The same is true of the Second Amendment. It altered Article I, Section 9, “To provide for organizing, arming, and disciplining, the militia, and for governing such part of them as may be employed in the service of the United States, reserving to the states respectively, the appointment of the officers, and the authority of training the militia according to the discipline prescribed by Congress’. The Second Amendment made sure that the arming of the militia was not dependent upon Congress who could take away the arms so that the people could not use them to oppose an oppressive government. At best the U.S. Government could supply public arms to the poor or others, but it could deny citizens of any private arms as this would be a means to subvert the Second Amendment. As Patrick Henry stated in the Virginia Ratification Debate on the U.S. Constitution, “Let me here call your attention to that part which gives the Congress power "to provide for organizing, arming, and disciplining the militia, and for governing such part of them as may be employed in the service of the United States — reserving to the states, respectively, the appointment of the officers, and the authority of training the militia according to the discipline prescribed by Congress." By this, sir, you see that their control over our last and best defence is unlimited. If they neglect or refuse to discipline or arm our militia, they will be useless: the states can do neither — this power being exclusively given to Congress.”

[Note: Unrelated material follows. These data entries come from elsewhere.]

(* ===== verification/Server.v ===== *)
(** * Server: inbound SOCKS5 and HTTP CONNECT framing

    Model of [server/mod.rs], [server/reply.rs], [server/credentials.rs] and
    [server/prefixed.rs].  [accept] is a program over a [Stream.conn] whose only
    other call is the host's authentication closure; a silent peer or a closure
    that does not finish is cut by the deadline of [phase]. *)
From S2P Require Import Prelude Text TextFmt HostPort Errors Stream StrictHttp.

Module Server.
Import Stream.

Definition MAX_HEADER_BYTES : nat := Z.to_nat (16 * 1024).
Definition AUTH_FAILURE : bytes := map byte_of [1; 1].

(** ** Credentials *)

Record Credentials := mkCredentials {
  username : bytes;
  password : bytes;
  username_raw : option bytes;
  password_raw : option bytes }.

#[export] Instance Credentials_eq_dec : EqDecision Credentials.
Proof. solve_decision. Defined.

Module Creds.
Definition new (username password : bytes) : Credentials := mkCredentials username password None None.
Definition with_raw := mkCredentials.
Definition duplicate (c : Credentials) : Credentials :=
  mkCredentials (username c) (password c) (username_raw c) (password_raw c).
Definition username_bytes (c : Credentials) : bytes :=
  match username_raw c with Some raw => raw | None => username c end.
Definition password_bytes (c : Credentials) : bytes :=
  match password_raw c with Some raw => raw | None => password c end.
Definition is_utf8 (c : Credentials) : bool :=
  match username_raw c, password_raw c with None, None => true | _, _ => false end.
Definition into_parts (c : Credentials) : bytes * bytes := (username c, password c).
End Creds.

(** ** Options, requests, errors *)

Record ServerOptions := mkOptions {
  deadline : Z;
  anonymous : bool;
  password_capability : bool;
  retain_credentials : bool;
  raw_credentials : bool;
  strict_http : bool }.
Lemma v4_octet_spec p v o : v4_octet p = Ok v -> 0 <= o <= U8_MAX ->
  (seg_matches (v, o) = true <-> field_v4 p o).
Proof.
  unfold v4_octet, field_v4. intros H Ho. destruct (bool_decide_reflect (p = STAR)) as [->|Hs].
  { injection H as <-. split; [by left | done]. }
  destruct (has_star p || bool_decide (p = []) || negb (forallb is_ascii_digit p)) eqn:E; [done|].
  rewrite !orb_false_iff in E. destruct E as [[_ Hne%bool_decide_eq_false] Hd%negb_false_iff].
  destruct ((1 <? length p)%nat && starts_with (lit "0") p) eqn:Ez; [done|].
  destruct (parse_unsigned U8_MAX p) as [n|] eqn:En; [|done]. injection H as <-.
  pose proof (parse_unsigned_number _ _ _ Hd En) as Hn.
  destruct (fmt_octet_canonical o Ho) as [Hc Ho'].
  assert (Hcp : canonical p).
  { split_and!; [done | done |]. apply andb_false_iff in Ez as [Hl|Hz]; [left | by right].
    apply Nat.ltb_ge in Hl. destruct p; cbn in *; [done | lia]. }
  cbn [seg_matches fst snd]. rewrite Z.eqb_eq. split.
  - intros E. right. apply canonical_inj; [done | done |]. rewrite Ho'. lia.
  - intros [->|E]; [done|]. rewrite E in Hn. lia.
Qed.

Lemma hex_value_number max g : forall acc v, hex_value max acc g = Some v ->
  foldl (fun a c => a * 16 + default 0 (to_digit 16 c)) acc g = v.
Proof.
  induction g as [|c g IH]; intros acc v; cbn; [by intros [= ->]|].
  destruct (to_digit 16 c) as [d|]; cbn; [|done]. destruct (_ <=? max); [|done]. apply IH.
Qed.

Lemma v6_group_spec g v o : v6_group g = Ok v -> (seg_matches (v, o) = true <-> field_v6 g o).
Proof.
  unfold v6_group, field_v6. intros H. destruct (bool_decide_reflect (g = STAR)) as [->|Hs].
  { injection H as <-. split; [by left | done]. }
  destruct (has_star g || bool_decide (g = [])) eqn:E; [done|].
  rewrite orb_false_iff in E. destruct E as [_ Hne%bool_decide_eq_false].
  destruct (forallb is_ascii_hexdigit g) eqn:Hx; [|done]. cbn [negb] in H.
  destruct (4 <? length g)%nat eqn:El; [done|]. apply Nat.ltb_ge in El.
  destruct (hex_value U16_MAX 0 g) as [n|] eqn:En; [|done]. injection H as <-.
  apply hex_value_number in En. change (hex_number g = n) in En. cbn [seg_matches fst snd]. rewrite Z.eqb_eq. split.
  - intros ->. right. split_and!; [destruct g; cbn in *; [done | lia] | done | done | done].
  - intros [->|(_ & _ & E)]; [done | congruence].
Qed.

(** The field loop matches an address exactly when every field does. *)
Lemma each_field_spec f (R : bytes -> Z -> Prop) ps : forall vs os,
  each_field f ps = Ok vs -> length ps = length os ->
  (forall p v o, f p = Ok v -> o ∈ os -> seg_matches (v, o) = true <-> R p o) ->
  (forallb seg_matches (zip vs os) = true <-> Forall2 R ps os).
Proof.
  induction ps as [|p ps IH]; intros vs [|o os] H Hl HR; try done; cbn in H.
  { injection H as <-. split; [constructor | done]. }
  destruct (f p) as [v|] eqn:Ef; [|done]. cbn in H.
  destruct (each_field f ps) as [vs'|] eqn:Ee; [|done]. injection H as <-.
  cbn. rewrite andb_true_iff, Forall2_cons, (HR _ _ _ Ef) by (by left).
  rewrite (IH vs' os) by (done || (cbn in Hl; lia) || (intros; apply HR; [done | by right])). done.
Qed.

(** ** Groups of an IPv6 text *)

Definition group_ok (g : bytes) : Prop := g <> [] /\ ":"%char ∉ g.
Notation COLON := (lit ":").

Lemma starts_with_COLONS c s :
  (":"%char <> c \/ exists d, head s = Some d /\ ":"%char <> d) -> starts_with COLONS (c :: s) = false.
Proof.
  unfold COLONS. cbn [lit String.list_ascii_of_string starts_with]. intros [H|(d & Hd & H)].
  - by rewrite ascii_eqb_ne.
  - destruct s as [|d' s]; [done|]. injection Hd as ->. rewrite (ascii_eqb_ne ":" d) by done.
    apply andb_false_r.
Qed.

Lemma find_sub_word w t : ":"%char ∉ w ->
  find_sub COLONS (w ++ t) = Nat.add (length w) <$> find_sub COLONS t.
Proof.
  induction w as [|c w IH]; intros H; cbn [app length].
  - by destruct (find_sub COLONS t).
  - apply not_elem_of_cons in H as [Hc H]. cbn [find_sub].
    replace (starts_with COLONS (c :: w ++ t)) with false.
    + rewrite IH by done. by destruct (find_sub COLONS t).
    + symmetry. apply starts_with_COLONS. by left.
Qed.

(** Joined groups hold no [::], and none begins at their end. *)
Lemma find_sub_join l t : Forall group_ok l ->
  find_sub COLONS (join COLON l ++ t) = Nat.add (length (join COLON l)) <$> find_sub COLONS t.
Proof.
  induction 1 as [|w l [Hw Hc] Hl IH]; [cbn [join app length]; by destruct (find_sub COLONS t)|].
  destruct l as [|w' l]; [by apply find_sub_word|].
  rewrite join_cons, <- !app_assoc, find_sub_word by done.
  inversion Hl as [|? ? [Hw' Hc'] _]; subst.
  change (COLON ++ join COLON (w' :: l) ++ t) with (":"%char :: (join COLON (w' :: l) ++ t)).
  cbn [find_sub].
  replace (starts_with COLONS (":"%char :: join COLON (w' :: l) ++ t)) with false.
  - rewrite IH, !length_app. cbn [length lit String.list_ascii_of_string].
    destruct (find_sub COLONS t); cbn; [f_equal; lia | done].
  - symmetry. destruct w' as [|d w']; [done|]. apply not_elem_of_cons in Hc' as [Hd _].
    apply starts_with_COLONS. right. exists d. split; [by destruct l | done].
Qed.

Lemma split_groups_join s : join COLON (split_groups s) = s.
Proof. unfold split_groups. case_bool_decide; [by subst | apply join_split]. Qed.

Lemma split_groups_ok s : existsb (fun g => bool_decide (g = [])) (split_groups s) = false ->
  Forall group_ok (split_groups s).
Proof.
  unfold split_groups. case_bool_decide; [constructor|]. intros Hs.
  pose proof (split_all_fields ":"%char s) as Hf. rewrite Forall_forall in *.
  intros g Hg. split; [|by apply Hf]. intros ->. rewrite <- not_true_iff_false in Hs.
  apply Hs, existsb_exists. exists []. split; [by apply list_elem_of_In | done].
Qed.

Lemma join_nil_groups l : Forall group_ok l -> join COLON l = [] -> l = [].
Proof.
  intros [|w l' [Hw _] _]; [done|]. destruct l'; cbn; [done|]. by destruct w.
Qed.

Lemma split_groups_unique l : Forall group_ok l -> split_groups (join COLON l) = l.
Proof.
  intros Hl. unfold split_groups. case_bool_decide as E.
  - by rewrite (join_nil_groups l).
  - apply split_join; [by intros -> |]. apply (Forall_impl _ _ _ Hl). by intros g [].
Qed.

Lemma join_groups_inj l k : Forall group_ok l -> Forall group_ok k ->
  join COLON l = join COLON k -> l = k.
Proof. intros Hl Hk E. by rewrite <- (split_groups_unique l), E, split_groups_unique. Qed.

Lemma find_sub_groups l : Forall group_ok l -> find_sub COLONS (join COLON l) = None.
Proof. intros Hl. rewrite <- (app_nil_r (join COLON l)), find_sub_join by done. done. Qed.

Lemma find_sub_compressed l t : Forall group_ok l ->
  find_sub COLONS (join COLON l ++ COLONS ++ t) = Some (length (join COLON l)).
Proof. intros Hl. rewrite find_sub_join by done. cbn. f_equal. lia. Qed.

Lemma compressed_inj h t h' t' : Forall group_ok h -> Forall group_ok t ->
  Forall group_ok h' -> Forall group_ok t' ->
  join COLON h ++ COLONS ++ join COLON t = join COLON h' ++ COLONS ++ join COLON t' ->
  h = h' /\ t = t'.
Proof.
  intros Hh Ht Hh' Ht' E. pose proof (find_sub_compressed h (join COLON t) Hh) as F.
  rewrite E, find_sub_compressed in F by done. injection F as F.
  apply app_inj_1 in E as [E1 E2]; [|done]. apply app_inj_1 in E2 as [_ E2]; [|done].
  split; by apply join_groups_inj.
Qed.

Lemma hexdigit_not c : is_ascii_hexdigit c = true -> c <> ":"%char /\ c <> "."%char /\ c <> "*"%char.
Proof. intros H. split_and!; intros ->; by vm_compute in H. Qed.

Lemma forallb_not_in {f : byte -> bool} c s : forallb f s = true -> f c = false -> c ∉ s.
Proof.
  intros Hs Hc Hin. rewrite forallb_forall in Hs. apply list_elem_of_In, Hs in Hin. congruence.
Qed.

Lemma STAR_group : group_ok STAR.
Proof. split; [done|]. by rewrite <- contains_false. Qed.

Lemma field_v6_group g o : field_v6 g o -> group_ok g.
Proof.
  intros [->|([Hl _] & Hx & _)]; [apply STAR_group|]. split; [by destruct g; cbn in *; [lia|]|].
  by apply (forallb_not_in _ _ Hx).
Qed.
Fixpoint wp {A} (L : Local) (p : Fs A) (Q : A -> Local -> Prop) : Prop :=
  match p with
  | Ret a => Q a L
  | Exists k =>
      match held L with
      | Some (c, _) => wp L (k (bool_decide (is_Some c))) Q
      | None => forall b, wp L (k b) Q
      end
  | ReadFile k =>
      wp L (k None) Q /\
      match held L with
      | Some (c, _) => wp (saw c L) (k (data <$> c)) Q
      | None => forall f, wp (saw (Some f) L) (k (Some (data f))) Q
      end
  | Metadata k => exists c t, held L = Some (c, t) /\ wp L (k None) Q /\ wp L (k (Some (mode <$> c))) Q
  | CreateTmp k => exists c t, held L = Some (c, t) /\ wp L (k false) Q /\
      (t = None -> wp (knows c (Some (mkFile PRIVATE_MODE [])) L) (k true) Q)
  | ChmodTmp m k => exists c f, held L = Some (c, Some f) /\ wp L (k false) Q /\
      wp (knows c (Some (mkFile m (data f))) L) (k true) Q
  | WriteTmp text k => exists c f, held L = Some (c, Some f) /\ wp L (k false) Q /\
      (forall n, wp (knows c (Some (mkFile (mode f) (take n text))) L) (k false) Q) /\
      wp (knows c (Some (mkFile (mode f) text)) L) (k true) Q
  | SyncTmp k => wp L (k true) Q /\ wp L (k false) Q
  | RemoveTmp k => exists c t, held L = Some (c, t) /\ wp L k Q /\ wp (knows c None L) k Q
  | Rename k => exists c f, held L = Some (c, Some f) /\ permitted c f /\
      wp (published f c L) (k true) Q /\ wp L (k false) Q
  | SyncDir k => wp L (k true) Q /\ wp L (k false) Q
  | OpenLock k => wp L (k true) Q /\ wp L (k false) Q
  | TryLock k => held L = None /\ wp L (k Busy) Q /\ wp L (k LockFailed) Q /\
      (forall c t, wp (knows c t L) (k Locked) Q)
  | WritePid k => wp L k Q
  | Unlock k => held L <> None /\ wp (released L) k Q
  | Now k => forall z, since L <= z -> wp (later z L) (k z) Q
  | Sleep d k => 0 <= d /\ wp (later (since L + d) L) k Q
  | WaitUntil t k => exists t0, t0 <= t /\ wp (later t0 L) k Q
  end.

Lemma wp_bind {A B} (p : Fs A) (f : A -> Fs B) Q : forall L,
  wp L p (fun a L' => wp L' (f a) Q) -> wp L (p ≫= f) Q.
Proof.
  induction p as [a|k IH|k IH|k IH|k IH|m k IH|text k IH|k IH|k IH|k IH|k IH|k IH|k IH|k IH|k IH|k IH|d k IH|t k IH];
    intros L H; unfold mbind, fs_mbind in *; cbn [wp fs_bind] in *.
  all: repeat match goal with
    | H : exists _, _ |- _ => destruct H
    | H : _ /\ _ |- _ => destruct H
    | |- exists _ _, _ => eexists _, _
    | |- exists _, _ => eexists
    | |- _ /\ _ => split
    | |- context [match held ?L with _ => _ end] => destruct (held L) as [[? ?]|]
    end; eauto.
Qed.

Lemma wp_mono {A} (p : Fs A) (Q Q' : A -> Local -> Prop) : (forall a L, Q a L -> Q' a L) ->
  forall L, wp L p Q -> wp L p Q'.
Proof.
  intros HQ. induction p as [a|k IH|k IH|k IH|k IH|m k IH|text k IH|k IH|k IH|k IH|k IH|k IH|k IH|k IH|k IH|k IH|d k IH|t k IH];
    intros L H; cbn [wp] in *; [by apply HQ|..].
  all: repeat match goal with
    | H : exists _, _ |- _ => destruct H
    | H : _ /\ _ |- _ => destruct H
    | |- exists _ _, _ => eexists _, _
    | |- exists _, _ => eexists
    | |- _ /\ _ => split
    | |- context [match held ?L with _ => _ end] => destruct (held L) as [[? ?]|]
    end; eauto.
Qed.

Lemma wp_acquire_loop (Q : result LockError unit -> Local -> Prop) deadline fuel : forall L,
  held L = None -> (0 < fuel)%nat -> deadline - since L <= (Z.of_nat fuel - 1) * LOCK_POLL ->
  (forall e L', held L' = None -> pub L' = pub L -> e <> FuelExhausted -> Q (Err e) L') ->
  (forall c t L', held L' = Some (c, t) -> pub L' = pub L -> Q (Ok tt) L') ->
  wp L (acquire_loop fuel deadline) Q.
Proof.
  induction fuel as [|fuel IH]; intros L Hh Hf Hd He Hok; [lia|]. cbn [acquire_loop wp].
  split_and!; [done | | by apply He | intros c t; by apply (Hok c t)].
  intros z Hz. destruct (deadline <=? z) eqn:Ez; zify_bools; [by apply He|].
  assert (0 < LOCK_POLL) by done. cbn [wp since later held pub]. split; [lia|].
  apply IH; [done | | | exact He | exact Hok]; cbn [since later]; [|nia].
  destruct fuel; [cbn in Hd; lia | lia].
Qed.

Lemma wp_acquire (Q : result LockError unit -> Local -> Prop) L : held L = None ->
  (forall e L', held L' = None -> pub L' = pub L -> e <> FuelExhausted -> Q (Err e) L') ->
  (forall c t L', held L' = Some (c, t) -> pub L' = pub L -> Q (Ok tt) L') ->
  wp L acquire Q.
Proof.
  intros Hh He Hok. unfold acquire, acquire_with_timeout. cbn [wp]. split; cbn [negb]; [|by apply He].
  cbn [wp]. intros z Hz. apply wp_acquire_loop; [done | unfold LOCK_FUEL; lia | | exact He | exact Hok].
  cbn [since later]. unfold LOCK_FUEL, LOCK_TIMEOUT, LOCK_POLL, from_secs, NANOS. lia.
Qed.
Lemma go_enabled tid salt l w : finished (pc l) = false -> go tid salt l w = None -> blocked (pc l) w.
Proof.
  unfold Auth.go, blocked, verify_against_committed. intros Hf H. destruct (pc l); try discriminate Hf;
    try (cbn in H; discriminate H).
  all: try (intros j a E; rewrite E in H; destruct a; discriminate H).
  all: repeat match type of H with
    | context [match ?x with _ => _ end] => destruct x eqn:?
    | context [if ?x then _ else _] => destruct x eqn:?
    end; try discriminate H; try done; eauto.
Qed.

(** A claim that is given the mutex waits for its own job only. *)
Definition waits_for_disk (w : World) : Prop := exists tid l wk pid, logins w !! tid = Some l /\
  pc l = CommitPersist wk pid /\
  forall j a, UsersFile.jobs (file w) !! pid <> Some (j, Some (UsersFile.Ret a)).
Definition someone_goes (w : World) : Prop := exists tid, forall salt, is_Some (step w (Go tid salt)).

Lemma progress us c slots w tid l : WInv us c w -> Held slots w -> (0 < slots)%nat ->
  logins w !! tid = Some l -> finished (pc l) = false -> someone_goes w \/ waits_for_disk w.
Proof.
  intros Hw Hh Hs Hl Hf.
  assert (Hgo : forall t k, logins w !! t = Some k -> finished (pc k) = false ->
    someone_goes w \/ blocked (pc k) w).
  { intros t k Hk Hfk. destruct (go t [] k w) as [[[s p] f]|] eqn:E; [left|right; by eapply go_enabled].
    exists t. intros salt. cbn [Auth.step]. rewrite Hk. cbn.
    destruct (go t salt k w) as [[[s' p'] f']|] eqn:E'; [by eexists|]. exfalso.
    pose proof (go_enabled _ _ _ _ Hfk E') as Hb. revert E Hb. unfold Auth.go, blocked.
    destruct (pc k); try done; try (by intros _ []).
    all: try (intros H Hb; (rewrite Hb in H || (destruct Hb as [? Hb]; rewrite Hb in H)); discriminate H).
    - destruct (UsersFile.jobs (file w) !! pid) as [[j [[[o|o|o]| | | | | | | | | | | | | | | | | ]|]]|]; try done.
      intros _ H. by destruct (H _ _ eq_refl). }
  (* the mutex *)
  assert (Hlock : forall t, claim_lock (auth w) = Some t -> someone_goes w \/ waits_for_disk w).
  { intros t Ht. destruct (lookup_lt_is_Some_2 (logins w) t) as [k Hk]; [apply (h_owners _ _ Hh); by right|].
    pose proof (proj2 (h_accounted _ _ Hh _ _ Hk) Ht) as Hlk.
    destruct (Hgo _ _ Hk) as [|Hb]; [by destruct (pc k) | by left |].
    destruct (pc k) eqn:Ep; try discriminate Hlk; try (by destruct Hb). right. exists t, k, w0, pid.
    split_and!; [done | done |]. intros j a E. cbn [blocked] in Hb.
    pose proof (w_pc _ _ _ Hw _ _ Hk) as Hpc. unfold pc_ok in Hpc. rewrite Ep in Hpc.
    destruct Hpc as (_ & _ & _ & fb & o & Hj & _). rewrite E in Hj. injection Hj as -> <-.
    destruct (UsersFile.Inv_told _ _ _ _ _ _ _ (w_file _ _ _ Hw) E) as (rs & Ht' & _).
    destruct a as [a|a|a]; [by eapply Hb | done | done]. }
  assert (Hcommit : forall t k, logins w !! t = Some k -> claiming (pc k) = true -> someone_goes w \/ waits_for_disk w).
  { intros t k Hk Hc. destruct (Hgo _ _ Hk) as [|Hb]; [by destruct (pc k) | by left |].
    destruct (locking (pc k)) eqn:El.
    - apply (Hlock t). by eapply locking_locked; [apply (w_pc _ _ _ Hw)|].
    - destruct (pc k); try discriminate Hc; try discriminate El. destruct Hb as [t' Ht']. by apply (Hlock t'). }
  assert (Hgate : forall t k, logins w !! t = Some k -> is_Some (gating (pc k)) -> someone_goes w \/ waits_for_disk w).
  { intros t k Hk [n Hn]. destruct (claiming (pc k)) eqn:Ec; [by eapply Hcommit|].
    destruct (Hgo _ _ Hk) as [|Hb]; [by destruct (pc k) | by left |].
    destruct (pc k); try discriminate Hn; try discriminate Ec; [done|].
    cbn [blocked] in Hb. pose proof (h_claim _ _ Hh) as Hc. unfold CLAIM_SLOTS in Hc.
    destruct (holders_some claiming (logins w)) as (t' & k' & Hk' & Hc'); [lia | by eapply Hcommit]. }
  assert (Hverify : verify_slots (auth w) = 0%nat -> someone_goes w \/ waits_for_disk w).
  { intros Hv. pose proof (h_verify _ _ Hh) as Hc.
    destruct (holders_some hashing (logins w)) as (t & k & Hk & Hp); [lia|].
    destruct (Hgo _ _ Hk) as [|Hb]; [by destruct (pc k) | by left | by destruct (pc k)]. }
  destruct (Hgo _ _ Hl Hf) as [|Hb]; [by left|].
  destruct (claiming (pc l)) eqn:Ec; [by eapply Hcommit|].
  destruct (pc l) eqn:Ep; try discriminate Ec; try done; try (by apply Hverify).
  - cbn [blocked] in Hb. destruct Hb as [t Ht].
    destruct (lookup_lt_is_Some_2 (logins w) t) as [k Hk]; [apply (h_owners _ _ Hh); left; eauto|].
    pose proof (proj1 (h_accounted _ _ Hh _ _ Hk) _ Ht) as Hg. eapply Hgate; eauto.
  - eapply Hgate; [exact Hl | by rewrite Ep; eexists].
Qed.

Lemma run_durable anon us r par s c es : build anon us r par = Ok s -> forall n u,
  Users.find n (users (auth (run es (boot s c)))) = Some u -> hash u <> INIT_HASH ->
  (exists v, Users.find n us = Some v /\ hash v = hash u) \/ on_disk (file (run es (boot s c))) n (hash u).
Proof.
  intros Hb. pose proof (build_Ok _ _ _ _ _ Hb) as (Hus & _).
  refine (proj2 (world_run_ind (fun w => WInv us c w /\ forall n u, Users.find n (users (auth w)) = Some u -> hash u <> INIT_HASH ->
    (exists v, Users.find n us = Some v /\ hash v = hash u) \/ on_disk (file w) n (hash u)) es (boot s c) _ _)).
  - intros w e w' [Hw IH] Hs. split; [exact (step_WInv _ _ _ _ _ Hs Hw)|]. intros n u Hu Hne.
    destruct (step_durable _ _ _ _ _ _ _ Hw Hs Hu Hne) as [(v & Hv & E)|]; [|by right].
    rewrite <- E in *. destruct (IH _ _ Hv Hne) as [|H]; [by left|]. right. by eapply on_disk_step.
  - split; [by eapply boot_WInv|]. cbn [auth boot]. rewrite Hus. intros n u Hu _. left. eauto.
Qed.

(** ** Theorems *)

(** C16: A login that succeeds names an account that the startup configuration has and
    enables, and its password verifies against the hash the server holds for it: never an
    unclaimed one, never a password that a stale cache entry lets in; through the cache,
    the first check, a claim or the check after a lost claim. *)
Theorem login_sound anon us r par s c es tid l : build anon us r par = Ok s ->
  logins (run es (boot s c)) !! tid = Some l -> pc l = Done true ->
  exists u u', Users.find (lname l) us = Some u /\ is_enabled u = true /\
    Users.find (lname l) (users (auth (run es (boot s c)))) = Some u' /\ hash u' <> INIT_HASH /\
    argon2_verify (hash u') (lpassword l) = true.
Proof.
  intros Hb Hl Hp. pose proof (run_WInv us c es _ (boot_WInv _ _ _ _ _ c Hb)) as Hw.
  pose proof (w_pc _ _ _ Hw _ _ Hl) as Hpc. unfold pc_ok in Hpc. rewrite Hp in Hpc.
  destruct Hpc as ([e He] & h & [Hst Hne] & Hv). unfold enabled_entry in He. unfold entry_index in Hst.
  rewrite (run_entries us c) in He, Hst by (by eapply boot_WInv). cbn [auth boot] in He, Hst.
  pose proof (build_entry _ _ _ _ _ (lname l) Hb) as Hent. pose proof (find_stored us c _ (lname l) Hw) as Hf.
  pose proof (Users.position_find (lname l) us) as Hpos.
  destruct (Users.position (lname l) us) as [k|]; [|by rewrite Hent in He].
  destruct Hent as (u & e' & Hu & He' & <- & Hen). rewrite He' in He, Hst. destruct Hpos as (u1 & Hu1 & Hf1).
  destruct Hf as (u' & Hu' & Hs'). exists u, u'. rewrite Hu in Hu1. injection Hu1 as <-.
  destruct (enabled e') eqn:E; [|done]. rewrite Hs' in Hst. split_and!; congruence.
Qed.
Lemma dial_chain_outcome_witness :
  let w' := (dial_chain demo_io demo_io demo_encode demo_stuck demo_connect demo_names demo_tls demo_chain
               demo_target 443 demo_budget false (mkWorld 0 0 [])).2 in
  chain_outcome demo_io demo_io demo_encode demo_stuck demo_connect demo_names demo_tls demo_chain
    (lit "[::1]:443") demo_budget false (strip (mkWorld 0 0 []))
    (Err (mkChainError STarget (Timeout StageTotal Total (lit "exit.example:8080") (from_secs 5)))) /\
  opened (history w') = [(lit "gate.example", 1080)] /\ now w' = from_secs 5.
Proof.
  destruct (dial_chain_outcome demo_io demo_io demo_encode demo_stuck demo_connect demo_names demo_tls
    demo_chain (with_auth (ProxyTypes.new Socks5 (lit "gate.example") 1080) (lit "u") (lit "pw"))
    demo_target 443 demo_budget false (mkWorld 0 0 [])
    (Err (mkChainError STarget (Timeout StageTotal Total (lit "exit.example:8080") (from_secs 5))))
    (dial_chain demo_io demo_io demo_encode demo_stuck demo_connect demo_names demo_tls demo_chain
       demo_target 443 demo_budget false (mkWorld 0 0 [])).2) as (Hout & _ & Hop & _ & _).
  - reflexivity.
  - cbv. intuition congruence.
  - reflexivity.
  - reflexivity.
  - vm_compute. reflexivity.
  - cbv zeta. split_and!; [exact Hout | | vm_compute; reflexivity]. apply Hop.
    assert (Hno : Forall (fun n => protocol n <> Https) (nodes demo_chain)) by (repeat constructor; discriminate).
    intros (_ & n & Hn & Hp). apply (proj1 (Forall_forall _ _) Hno n Hn Hp).
Defined.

In summary, the Second Amendment altered the power of Congress to arm the militia and no law or regulation passed by the federal government can deprive citizens of any private arms and therefore the National Firearms Act and all other laws Congress has passed to deprive citizens of their individual right to keep and bear arms are null and void. Does anybody think the IRS would argue that the constitution was not substantially altered and current tax law violated the constitution or would they could collect taxes and defend the act in court based upon the 16th amendment?
Thanks for posting this. Very well done and informative.